Situational Analysis
Standard non-invasive monitoring to detect kidney injury secondary to
rejection or other causes includes measuring serum creatinine levels and
immunosuppressive drug levels, both of which are insensitive and
nonspecific. Clinical manifestations of severe rejection, such as fever,
pain over the graft, or decreased urine output may be present, but are
infrequent findings with current immunosuppressive regimens. Thus,
current non-invasive monitoring only detects rejection when it is
advanced and only after significant, and potentially irreversible damage
to the graft has occurred. Indication or for cause biopsies are
typically performed to determine the cause of acute renal dysfunction.

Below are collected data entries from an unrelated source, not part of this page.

(** A call to a collaborator, with its arguments and what it answered. *)
Inductive Event : Type :=
| EGetValidInvite (token : string) (user : UserCreate.t)
    (r : result (option InvitePending))
| EInviteUser (invite : InviteRequest) (user : UserDB.t)
    (archive : option string) (allow_existing : bool) (r : result unit)
| ESuperCreate (user : UserCreate.t) (safe : bool) (request : option Request)
    (r : result UserDB.t)
| EUpdate (user : UserDB.t) (update_dict : gmap string pyval)
    (r : result UserDB.t)
| EVerifyToken (user : UserDB.t) (r : result string)
| ECreateNewArchive (archive_name storage_name : string) (user : UserDB.t)
    (r : result unit)
| EHandleNewUserInvite (token : string) (user : UserDB.t) (r : result unit)
| ESendUserValidation (email token : string) (r : result unit)
| ESendUserForgotPassword (email token : string) (r : result unit).

Inductive Item : Type :=
| Call (e : Event)
| Print (p : Printed)
| CreateTask (t : Task).

Definition stdout (log : list Item) : list Printed :=
  omap (fun it => match it with Print p => Some p | _ => None end) log.

Definition scheduled (log : list Item) : list Task :=
  omap (fun it => match it with CreateTask t => Some t | _ => None end) log.

Definition calls (log : list Item) : list Event :=
  omap (fun it => match it with Call e => Some e | _ => None end) log.

(** The calls that belong to PostProcessing: archive provisioning, invite
    fulfilment, the verified update, and anything on the e-mail path. *)
Definition is_postprocessing (it : Item) : bool :=
  match it with
  | Call (EGetValidInvite _ _ _) => false
  | Call (ESuperCreate _ _ _ _) => false
  | Call (EInviteUser _ _ _ _ _) => false
  | _ => true
  end.

(** What follows the archive step in PostProcessing: invite fulfilment and
    its report, the verified update, or the scheduled verification. *)
Definition after_archive_step (it : Item) : bool :=
  match it with
  | Call (EHandleNewUserInvite _ _ _) => true
  | Call (EUpdate _ _ _) => true
  | Print (Exc _) => true
  | CreateTask _ => true
  | _ => false
  end.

Biopsies are expensive, invasive, and suffer from significant
variability in interpretation (12). Moreover, biopsies put patients at
risk for significant complications such as infection, bleeding, and even
graft loss, in addition to being painful and inconvenient (13). However,
indication biopsies remain essential in the management of patients with
renal dysfunction and are used ubiquitously by transplant programs. In
sharp contrast, while a number of transplant programs have adopted the
routine use of surveillance biopsies to detect subclinical acute
rejection (subAR) in patients with stable renal function, several
factors have discouraged other programs from following suit. These
include but are not limited to all the issues stated above, but, in
addition, stable patients undergo indiscriminate biopsies resulting in
negative (unnecessary) invasive procedures the vast majority of the
time. Thus, a non-invasive monitoring strategy that replaces invasive
protocol biopsies is sorely needed and has been the focus of several
investigators in the past few years.
Previous investigators focused on developing non-invasive biomarkers in
the urine and blood to diagnose rejection in patients with graft
dysfunction (clinical acute rejection – cAR) in an attempt to replace
indication biopsies. There are two major fallacies to this approach:
first, while some patients with subAR develop cAR, others exhibit
ongoing subAR causing more chronic graft injury; second, in the absence
of paired biopsies for each sample, it is difficult to be certain that
bio-informatics approaches which yield positive results from these
samples are real. For this reason, we set out to develop a biomarker
specific for subAR by using only blood samples paired with protocol
biopsies in patients with stable renal function.